Bizim en büyük gündemimiz ne oldu son 20 yılda? Ekonomiyi bir kenara bırakarak konuşmak gerekirse "adalet." Bugün hala ilk sorunumuz maalesef ki bu. Yaşnan olaylardan ders almadığımız bir alan hukuk. Her gelenin kendine göre dizayn ettiği bir tahta oldu adalet. Yapboza döndü. Dün verilen kararlar bugün yok sayıldı, bugün verilen kararlar da belki yarın yok sayılacak. Gücün değişmesi adaletin de değişmesinde rol oynuyor. Dün "ak" denilene, bugün "kara" denilebiliyor. Ya da şöyle bir örnek vermek gerekirse, dün verdiği kararlar için, "Bu adamın heykeli dikilir" denilen bir örgüte mensup "hukukçu" için, bugün "hain" denilebiliyor. Peki burada, hakkında karar verilenlerin yaşadığı mağduriyet ne oluyor? İnsanın bırakın yıllarını, bir gününü bile özgürlüğünden mahrum geçirmesi düşünülemez, hele ki Türkiye koşullarında cezaevlerinin mevcut durumunda bu fiili bir cezalandırma halini almışken... Elbette mevzu sadece "büyük" davalar ile ilgili değil. Hakimlerin, savcıların hukuk içerisinde verdikleri bazı kararlar yanlış olabiliyor ve bir çok insanın hayatını derinden etkileyebiliyor. Bu kararlar daha sonraki süreçlerde hukukçuları ilgilendirmiyor. Yani bir davada karar veren hakim yanlış karar verdiğinde mağdur tarafa karşı ciddi bir sorumluluğu bulunmuyor ve bu durum ister istemez verilen kararlarda bir rehavete de neden oluyor.
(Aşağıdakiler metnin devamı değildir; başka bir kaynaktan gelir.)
Definition sum (a : DataArray) (dim : list string) : result DataArray :=
  if negb (forallb (fun d => mem d (keys (da_dims a))) dim)
  then Raise (ValueError "dimension not found in array")
  else Ok (summed a dim).

(** *** [DataArray.squeeze()]: the dimensions of length one go. *)

Definition squeeze (a : DataArray) : DataArray :=
  {| da_dims := filter (fun p => negb (Nat.eqb (snd p) 1)) (da_dims a);
     da_at := fun env =>
       da_at a (fun d => match dict_get (da_dims a) d with
                         | Some 1 => 0
                         | _ => env d
                         end) |}.

End Xr.

Import Xr.

(** ** The loading cell: one turn of the loop over [dset_dict.items()] *)

(** [['lat','lon','time']] *)
Definition kept_coords : list string := ["lat"; "lon"; "time"]%string.

(** The loop over [ds.coords], whose names are [names]. *)
Fixpoint drop_coords (names : list string) (ds : Dataset) : result Dataset :=
  match names with
  | [] => Ok ds
  | coord :: rest =>
      if negb (mem coord kept_coords)
      then ds' <- drop ds coord ;; drop_coords rest ds'
      else drop_coords rest ds
  end.

(** [{'longitude':'lon', 'latitude': 'lat'}] *)
Definition spatial_names : dict string :=
  [("longitude", "lon"); ("latitude", "lat")]%string.

(** From the top of the loop body to the end of the [drop] loop. *)
Definition normalize (ds : Dataset) : result Dataset :=
  ds <- (if mem "longitude" (dim_names ds) && mem "latitude" (dim_names ds)
         then rename ds spatial_names
         else Ok ds) ;;
  (* xr.decode_cf: the time coordinate is stored decoded *)
  ds <- sel_time ds time_slice ;;
  drop_coords (coord_names ds) ds.

(** [cos_lat_2d] *)
Definition cos_lat_2d (ds : Dataset) : result DataArray :=
  lat <- getitem ds "lat" ;;
  lon <- getitem ds "lon" ;;
  Ok (da_binop vmul (np_cos (np_deg2rad lat)) (ones_like lon)).

(** [gmst] *)
Definition global_mean (ds : Dataset) : result DataArray :=
  w <- cos_lat_2d ds ;;
  tas <- getitem ds "tas" ;;
  num <- sum (da_binop vmul tas w) ["lat"; "lon"]%string ;;
  den <- sum w ["lat"; "lon"]%string ;;
  Ok (da_binop vdiv num den).

(** The values stored under [name]: [(ds_dict[name], gmst_dict[name])]. *)
Definition process_run (ds : Dataset) : result (Dataset * DataArray) :=
  ds' <- normalize ds ;;
  gmst <- global_mean ds' ;;
  Ok (ds', squeeze gmst).

(** The whole loop. *)
Fixpoint load_loop (items : dict Dataset)
  (acc : dict Dataset * dict DataArray)
  : outcome (dict Dataset * dict DataArray) :=
  match items with
  | [] => Finished acc
  | (name, ds) :: rest =>
      match process_run ds with
      | Raise e => Aborted e acc
      | Ok (ds', gmst) =>
          load_loop rest
            (dict_set (fst acc) name ds', dict_set (snd acc) name gmst)
      end
  end.

(** ** One-dimensional series

    A global-mean series once squeezed: one cell per time step, labelled by
    its time stamp. *)

Definition Series : Type := list (timestamp * val).

Definition times (s : Series) : list timestamp := map fst s.

(** The series of a one-dimensional array along [time]. *)
Definition series_of (ts : list timestamp) (a : DataArray) : Series :=
  map (fun i => (nth i ts 0%Z, da_at a (upd (fun _ => 0) "time" i)))
    (seq 0 (List.length ts)).

(** [xr.concat([h, f], dim='time')] *)
Definition concat_time (h f : Series) : Series := h ++ f.



(** ** The anomaly cell: one turn of the loop over [gmst_ssp_dict.items()] *)

Fixpoint insert_unique (k : Z) (l : list Z) : list Z :=
  match l with
  | [] => [k]
  | k' :: l' =>
      if (k <? k')%Z then k :: l
      else if (k =? k')%Z then l
      else k' :: insert_unique k l'
  end.

(** The distinct group labels, in increasing order. *)
Definition group_labels (ks : list Z) : list Z :=
  fold_right insert_unique [] ks.

Definition group_cells (key : timestamp -> Z) (k : Z) (s : Series) : list val :=
  map snd (filter (fun p => Z.eqb (key (fst p)) k) s).

(** [s.groupby(key).mean('time')] *)
Definition groupby_mean (key : timestamp -> Z) (s : Series) : list (Z * val) :=
  map (fun k => (k, nanmean (group_cells key k s)))
    (group_labels (map key (times s))).

Fixpoint group_value (g : list (Z * val)) (k : Z) : val :=
  match g with
  | [] => NaN
  | (k', v) :: g' => if Z.eqb k' k then v else group_value g' k
  end.

(** [s.groupby(key) - g] *)
Definition groupby_sub (key : timestamp -> Z) (s : Series)
  (g : list (Z * val)) : Series :=
  map (fun p => (fst p, vsub (snd p) (group_value g (key (fst p))))) s.

Definition gmst_climatology (gmst : Series) : list (Z * val) :=
  groupby_mean month gmst.

Definition gmst_anomalies (gmst : Series) : Series :=
  groupby_sub month gmst (gmst_climatology gmst).

(** [s.sel(time=slice(...))] *)
Definition sel_window (sl : Z * Z) (s : Series) : result Series :=
  pos <- slice_positions sl (times s) ;;
  Ok (map (fun i => nth i s (0%Z, NaN)) pos).

(** The series [a - ref] *)
Definition shifted (a : Series) (ref : val) : Series :=
  map (fun p => (fst p, vsub (snd p) ref)) a.

(** [a - a.sel(time=slice('1850','1900')).mean(dim='time')] *)
Definition rebase (a : Series) : result Series :=
  reference <- sel_window (1850%Z, 1900%Z) a ;;
  Ok (shifted a (nanmean (map snd reference))).

(** [gmst_ann_anomalies], labelled by year. *)
Definition gmst_ann_anomalies (gmst : Series) : result (list (Z * val)) :=
  a <- rebase (gmst_anomalies gmst) ;;
  Ok (groupby_mean year a).

(** ** The cells as doubles

    The same sums, means and anomalies on IEEE 754 doubles, each operation
    with its rounding.  The cosine is no operation of the doubles: the
    weight of each latitude is given, as [np.cos(np.deg2rad(lat))]
    computes it; on the equator it is 1. *)

Module Double.

Definition cell : Type := PrimFloat.float.

Definition of_Z (z : Z) : cell := PrimFloat.of_uint63 (Uint63.of_Z z).

(** The doubles that Python writes [0.1] and [0.2]. *)
Definition tenth : cell := PrimFloat.div (of_Z 1) (of_Z 10).
Definition fifth : cell := PrimFloat.div (of_Z 2) (of_Z 10).

Definition nan_to_zero (a : cell) : cell :=
  if PrimFloat.is_nan a then PrimFloat.zero else a.

Definition nansum (cells : list cell) : cell :=
  fold_left PrimFloat.add (map nan_to_zero cells) PrimFloat.zero.

Definition nanmean (cells : list cell) : cell :=
  match filter (fun a => negb (PrimFloat.is_nan a)) cells with
  | [] => PrimFloat.nan
  | present => PrimFloat.div (fold_left PrimFloat.add present PrimFloat.zero)
                 (of_Z (Z.of_nat (List.length present)))
  end.

(** The cells of one time step, one row per latitude, each times the
    weight of its latitude. *)
Definition weighted (weights : list cell) (field : list (list cell))
  : list cell :=
  List.concat (map (fun p => map (fun c => PrimFloat.mul c (fst p)) (snd p))
                 (combine weights field)).

(** One time step of [gmst]: [cos_lat_2d] holds the weight of each latitude
    times one at every longitude. *)
Definition gmst_step (weights : list cell) (field : list (list cell)) : cell :=
  PrimFloat.div
    (nansum (weighted weights field))
    (nansum (weighted weights (map (map (fun _ => PrimFloat.one)) field))).

Definition Series : Type := list (timestamp * cell).

Definition group_cells (key : timestamp -> Z) (k : Z) (s : Series)
  : list cell :=
  map snd (filter (fun p => Z.eqb (key (fst p)) k) s).

Definition groupby_mean (key : timestamp -> Z) (s : Series)
  : list (Z * cell) :=
  map (fun k => (k, nanmean (group_cells key k s)))
    (group_labels (map key (map fst s))).

Fixpoint group_value (g : list (Z * cell)) (k : Z) : cell :=
  match g with
  | [] => PrimFloat.nan
  | (k', v) :: g' => if Z.eqb k' k then v else group_value g' k
  end.

Definition groupby_sub (key : timestamp -> Z) (s : Series)
  (g : list (Z * cell)) : Series :=
  map (fun p => (fst p, PrimFloat.sub (snd p) (group_value g (key (fst p))))) s.

Definition gmst_climatology (gmst : Series) : list (Z * cell) :=
  groupby_mean month gmst.

Definition gmst_anomalies (gmst : Series) : Series :=
  groupby_sub month gmst (gmst_climatology gmst).

End Double.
İnsanların hayatını etkileyen sayılı meslekler vardır ve bu meslekler kutsaldır. Hekimlik gibi, adalet dağıtmak gibi, öğretmenlik gibi... Mesela doktorlar, hatalı bir karar verdiklerinde, yanlış bir ameliyat yaptıklarında çok büyük davalarla, yaptırımlarla karşı karşıya kalabiliyorlar. Hatta bunun bir adı da var: Malpraktis. Nedir bu kavram? Kısaca, hatalı tıbbi uygulama kavramı diyebiliriz. Genel bir tanımla, malpraktis; bir sağlık profesyonelinin hatalı davranışı veya görev ihmali sonucunda hastanın zarar görmesi durumudur. Bu kavram, yanlış tedavi uygulamaları veya tıbbi ihmaller şeklinde özetlenebilir ve hukuki sorumluluğu da beraberinde getirebilir. Çokça duymuşuzdur, yanlış bir ameliyat sonrası büyük tazminatlarla karşı karşıya kalan hekimleri. Peki bu Malpraktis kavramı insanların ölüm kalımla eşdeğer bir yönü bulunan, fiilen öldürmese de özgürlüğünü, ruhunu, yaşamını elinden alarak bir nevi ölüme yollayan adalet dağıtıcıları için neden uygulanmıyor? Yanlış bir karar vermenin ceremesini neden sadece hakkında karar verilen çekiyor? Neden kararı verenin bu sorumlulukta payı olmuyor? İnsanları işlerinden, eşlerinden, yaşamlarından eden kararları verenler hayatlarına kaldıkları yerden devam ederken, sorumluluk almazken, vereceği kararı "bir kere daha" düşünmezken ve yaptırımı da olmadığını bilirken, nasıl bir kavram koymalıyız ki ortaya, mağdur edilenlerin de bir hak arayışı doğsun?
Sorumluluk duymadan verilen kararların hepimizi getirdiği sonuç ortadayken, adalette bir Malpraktis tartışmasına belki başka bir medeniyette girilmez ama bizim gibi ülkelerde mağduriyetlerin yaşanmaması için bu kavramın tartışılması gerekmekte olduğunu diye düşünüyorum. Kararı verenin verdiği kararın sorumluluğunu da taşıması, verilen kararların hakkaniyeti noktasında da fayda sağlayacaktır. Çünkü kendisinin de sorumlu olacağı bir kararı verirken kim olursa olsun iki kere düşünmeye ihtiyaç duyacaktır. Bu konuyu elbette ki işin uzmanı, mesleğin biliminsanları değerlendirmiştir ancak görünen itibariyle adli bir Malpraktis kavramı bizim için konuşulmaya muhtaçtır.